*** INFORMATION ***

(* ===== verification/Sha256.v ===== *)
(** * SHA-256 ([crypto/sha256])

    FIPS 180-4 on strings of bytes, with 32-bit words in [Z].  RepoArk names
    repositories, inventories and audit entries by the hexadecimal digest. *)

From Stdlib Require Import Ascii String.
From S2P Require Import Prelude GoStd Text.

Definition w32 (z : Z) : Z := Z.land z 4294967295.
Definition rotr (n x : Z) : Z :=
  Z.lor (Z.shiftr x n) (w32 (Z.shiftl x (32 - n))).
Definition w32_not (x : Z) : Z := Z.lxor x 4294967295.

Definition sha_ch (x y z : Z) : Z := Z.lxor (Z.land x y) (Z.land (w32_not x) z).
Definition sha_maj (x y z : Z) : Z :=
  Z.lxor (Z.land x y) (Z.lxor (Z.land x z) (Z.land y z)).
Definition big_sigma0 (x : Z) : Z := Z.lxor (rotr 2 x) (Z.lxor (rotr 13 x) (rotr 22 x)).
Definition big_sigma1 (x : Z) : Z := Z.lxor (rotr 6 x) (Z.lxor (rotr 11 x) (rotr 25 x)).
Definition small_sigma0 (x : Z) : Z :=
  Z.lxor (rotr 7 x) (Z.lxor (rotr 18 x) (Z.shiftr x 3)).
Definition small_sigma1 (x : Z) : Z :=
  Z.lxor (rotr 17 x) (Z.lxor (rotr 19 x) (Z.shiftr x 10)).

Definition sha_k : list Z :=
  [1116352408; 1899447441; 3049323471; 3921009573; 961987163; 1508970993;
   2453635748; 2870763221; 3624381080; 310598401; 607225278; 1426881987;
   1925078388; 2162078206; 2614888103; 3248222580; 3835390401; 4022224774;
   264347078; 604807628; 770255983; 1249150122; 1555081692; 1996064986;
   2554220882; 2821834349; 2952996808; 3210313671; 3336571891; 3584528711;
   113926993; 338241895; 666307205; 773529912; 1294757372; 1396182291;
   1695183700; 1986661051; 2177026350; 2456956037; 2730485921; 2820302411;
   3259730800; 3345764771; 3516065817; 3600352804; 4094571909; 275423344;
   430227734; 506948616; 659060556; 883997877; 958139571; 1322822218;
   1537002063; 1747873779; 1955562222; 2024104815; 2227730452; 2361852424;
   2428436474; 2756734187; 3204031479; 3329325298].

Definition sha_init : list Z :=
  [1779033703; 3144134277; 1013904242; 2773480762; 1359893119; 2600822924;
   528734635; 1541459225].

Definition bytes_of (s : string) : list Z :=
  (fun c => Z.of_N (N_of_ascii c)) <$> String.list_ascii_of_string s.

Definition be_bytes (n : nat) (z : Z) : list Z :=
  (fun i => Z.land (Z.shiftr z (8 * Z.of_nat i)) 255) <$> rev (seq 0 n).

Definition sha_pad (m : list Z) : list Z :=
  let len := length m in
  m ++ [128] ++ replicate ((119 - len mod 64) mod 64) 0 ++ be_bytes 8 (8 * Z.of_nat len).

Fixpoint be_words (l : list Z) : list Z :=
  match l with
  | a :: b :: c :: d :: l' =>
      Z.lor (Z.shiftl a 24) (Z.lor (Z.shiftl b 16) (Z.lor (Z.shiftl c 8) d)) :: be_words l'
  | _ => []
  end.

(** The message schedule, newest word first. *)
Fixpoint sha_schedule (n : nat) (ws : list Z) : list Z :=
  match n with
  | O => ws
  | S n' =>
      let w i := nth i ws 0 in
      sha_schedule n'
        (w32 (small_sigma1 (w 1%nat) + w 6%nat + small_sigma0 (w 14%nat) + w 15%nat) :: ws)
  end.

Definition sha_round (st : list Z) (kw : Z * Z) : list Z :=
  match st with
  | [a; b; c; d; e; f; g; h] =>
      let t1 := w32 (h + big_sigma1 e + sha_ch e f g + fst kw + snd kw) in
      let t2 := w32 (big_sigma0 a + sha_maj a b c) in
      [w32 (t1 + t2); a; b; c; w32 (d + t1); e; f; g]
  | _ => st
  end.

Definition sha_block (st : list Z) (block : list Z) : list Z :=
  let ws := rev (sha_schedule 48 (rev block)) in
  zip_with (fun x y => w32 (x + y)) st (foldl sha_round st (zip sha_k ws)).

Fixpoint sha_blocks (fuel : nat) (st : list Z) (ws : list Z) : list Z :=
  match fuel, ws with
  | S fuel', _ :: _ => sha_blocks fuel' (sha_block st (take 16 ws)) (drop 16 ws)
  | _, _ => st
  end.

Definition hex_digit (n : Z) : ascii :=
  ascii_of_N (Z.to_N (if n <? 10 then 48 + n else 87 + n)).

Definition hex_encode (bs : list Z) : string :=
  String.string_of_list_ascii
    (bs ≫= fun b => [hex_digit (Z.shiftr b 4); hex_digit (Z.land b 15)]).

(** One step of fuel per 64-byte block: the number of words is always enough. *)
Definition sha256 (m : list Z) : list Z :=
  let ws := be_words (sha_pad m) in
  sha_blocks (length ws) sha_init ws ≫= be_bytes 4.

Definition sha256hex (s : string) : string := hex_encode (sha256 (bytes_of s)).

Example sha256_empty :
  sha256hex "" = "e3b0c44298fc1c149afbf4c8996fb92427ae41e4649b934ca495991b7852b855".
Proof. vm_compute. reflexivity. Qed.

Example sha256_abc :
  sha256hex "abc" = "ba7816bf8f01cfea414140de5dae2223b00361a396177a9cb410ff61f20015ad".
Proof. vm_compute. reflexivity. Qed.

Example sha256_two_blocks :
  sha256hex "abcdbcdecdefdefgefghfghighijhijkijkljklmklmnlmnomnopnopq" =
  "248d6a61d20638b8e5c026930c3e6039a33ce45964ff2167f6ecedd419db06c1".
Proof. vm_compute. reflexivity. Qed.

(** [newID]-style names that hash two strings separated by a NUL byte
    ([RepositoryID], sqlstore.go). *)
Definition nul : string := String zero EmptyString.

Definition RepositoryID (account fullName : string) : string :=
  "repo_" +:+ String.substring 0 24
    (sha256hex (ToLower (TrimSpace account) +:+ nul +:+ ToLower (TrimSpace fullName))).

(** ** The shape of a digest: 64 lower-case hexadecimal digits *)

Definition hex_char (c : ascii) : bool := byte_in 48 57 c || byte_in 97 102 c.

Lemma hex_digit_char n : 0 ≤ n < 16 → hex_char (hex_digit n) = true.
Proof.
  intros Hn. assert (H : n ∈ (Z.of_nat <$> seq 0 16)).
  { apply list_elem_of_fmap. exists (Z.to_nat n). split; [lia|]. apply elem_of_seq. lia. }
  clear Hn. revert n H. apply Forall_forall. by repeat constructor.
Qed.

Lemma nibbles b : 0 ≤ b < 256 → 0 ≤ Z.shiftr b 4 < 16 ∧ 0 ≤ Z.land b 15 < 16.
Proof.
  intros Hb. rewrite Z.shiftr_div_pow2 by lia. change 15 with (Z.ones 4).
  rewrite Z.land_ones by lia. change (2 ^ 4) with 16.
  split; [split; [apply Z.div_pos|apply Z.div_lt_upper_bound]; lia|apply Z.mod_pos_bound; lia].
Qed.

Lemma hex_encode_shape bs :
  Forall (fun b => 0 ≤ b < 256) bs →
  length (chars (hex_encode bs)) = (2 * length bs)%nat ∧
  Forall (fun c => hex_char c = true) (chars (hex_encode bs)).
Proof.
  unfold hex_encode. intros Hb. rewrite chars_of.
  induction Hb as [|b bs Hb _ [IHl IHc]]; [done|]. rewrite bind_cons, length_app, IHl. simpl.
  split; [lia|]. apply nibbles in Hb as []. repeat constructor; auto using hex_digit_char.
Qed.

Lemma be_bytes_shape n z : length (be_bytes n z) = n ∧ Forall (fun b => 0 ≤ b < 256) (be_bytes n z).
Proof.
  unfold be_bytes. split; [by rewrite length_fmap, length_rev, length_seq|].
  apply Forall_fmap, Forall_true. intros i. simpl. change 255 with (Z.ones 8).
  rewrite Z.land_ones by lia. by apply Z.mod_pos_bound.
Qed.

Lemma sha_rounds_length st kws : length st = 8%nat → length (foldl sha_round st kws) = 8%nat.
Proof.
  revert st. induction kws as [|kw kws IH]; intros st Hst; simpl; [done|]. apply IH.
  by destruct st as [|a [|b [|c [|d [|e [|f [|g [|h [|]]]]]]]]].
Qed.

Lemma sha_blocks_length fuel st ws : length st = 8%nat → length (sha_blocks fuel st ws) = 8%nat.
Proof.
  revert st ws. induction fuel as [|n IH]; intros st ws Hst; simpl; [done|].
  destruct ws; [done|]. apply IH. unfold sha_block.
  by rewrite length_zip_with, sha_rounds_length, Hst.
Qed.

Lemma sha256_shape m : length (sha256 m) = 32%nat ∧ Forall (fun b => 0 ≤ b < 256) (sha256 m).
Proof.
  unfold sha256. set (ws := sha_blocks _ _ _).
  assert (Hl : length ws = 8%nat) by by apply sha_blocks_length. clearbody ws.
  assert (H : ∀ l, length (l ≫= be_bytes 4) = (4 * length l)%nat ∧
              Forall (fun b => 0 ≤ b < 256) (l ≫= be_bytes 4)).
  { induction l as [|w l [IHl IHf]]; [done|]. rewrite bind_cons. destruct (be_bytes_shape 4 w) as [Hw Hf].
    rewrite length_app, Hw, IHl. split; [simpl; lia|]. by apply Forall_app. }
  destruct (H ws) as [-> Hf]. by rewrite Hl.
Qed.

Lemma sha256hex_length s : String.length (sha256hex s) = 64%nat.
Proof.
  destruct (sha256_shape (bytes_of s)) as [Hl Hf]. unfold sha256hex.
  by rewrite <- chars_length, (proj1 (hex_encode_shape _ Hf)), Hl.
Qed.

Lemma sha256hex_hex s :
  Forall (fun c => hex_char c = true) (chars (sha256hex s)).
Proof. apply hex_encode_shape, sha256_shape. Qed.

Lemma hex_char_lower c : hex_char c = true → ascii_lower c = c.
Proof. destruct c as [[] [] [] [] [] [] [] []]; by vm_compute. Qed.

Lemma sha256hex_lower s : ToLower (sha256hex s) = sha256hex s.
Proof.
  pose proof (sha256hex_hex s) as H. induction (sha256hex s) as [|c t IH]; simpl in *; [done|].
  apply Forall_cons in H as [Hc Ht]. by rewrite (hex_char_lower _ Hc), (IH Ht).
Qed.

(** Hashes are compared regardless of case. *)

Lemma EqualFold_sym s t : EqualFold s t = true → EqualFold t s = true.
Proof. unfold EqualFold. rewrite !bool_decide_eq_true. done. Qed.

Lemma EqualFold_trans s t u : EqualFold s t = true → EqualFold t u = true → EqualFold s u = true.
Proof. unfold EqualFold. rewrite !bool_decide_eq_true. congruence. Qed.

Lemma hash_fold t1 t2 : EqualFold (sha256hex t1) (sha256hex t2) = true → sha256hex t1 = sha256hex t2.
Proof. unfold EqualFold. rewrite bool_decide_eq_true, !sha256hex_lower. done. Qed.

#[global] Opaque sha256hex.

*** End of INFORMATION ***

- **TO DO**: Only the lines above, from the first through the one holding "Definition big_sigma0 (x", are to be output, and they must be copied exactly.

- **ANSWER TO THIS EXERCISE**:
(* ===== verification/Sha256.v ===== *)
(** * SHA-256 ([crypto/sha256])

    FIPS 180-4 on strings of bytes, with 32-bit words in [Z].  RepoArk names
    repositories, inventories and audit entries by the hexadecimal digest. *)

From Stdlib Require Import Ascii String.
From S2P Require Import Prelude GoStd Text.

Definition w32 (z : Z) : Z := Z.land z 4294967295.
Definition rotr (n x : Z) : Z :=
  Z.lor (Z.shiftr x n) (w32 (Z.shiftl x (32 - n))).
Definition w32_not (x : Z) : Z := Z.lxor x 4294967295.

Definition sha_ch (x y z : Z) : Z := Z.lxor (Z.land x y) (Z.land (w32_not x) z).
Definition sha_maj (x y z : Z) : Z :=
  Z.lxor (Z.land x y) (Z.lxor (Z.land x z) (Z.land y z)).
Definition big_sigma0 (x : Z) : Z := Z.lxor (rotr 2 x) (Z.lxor (rotr 13 x) (rotr 22 x)).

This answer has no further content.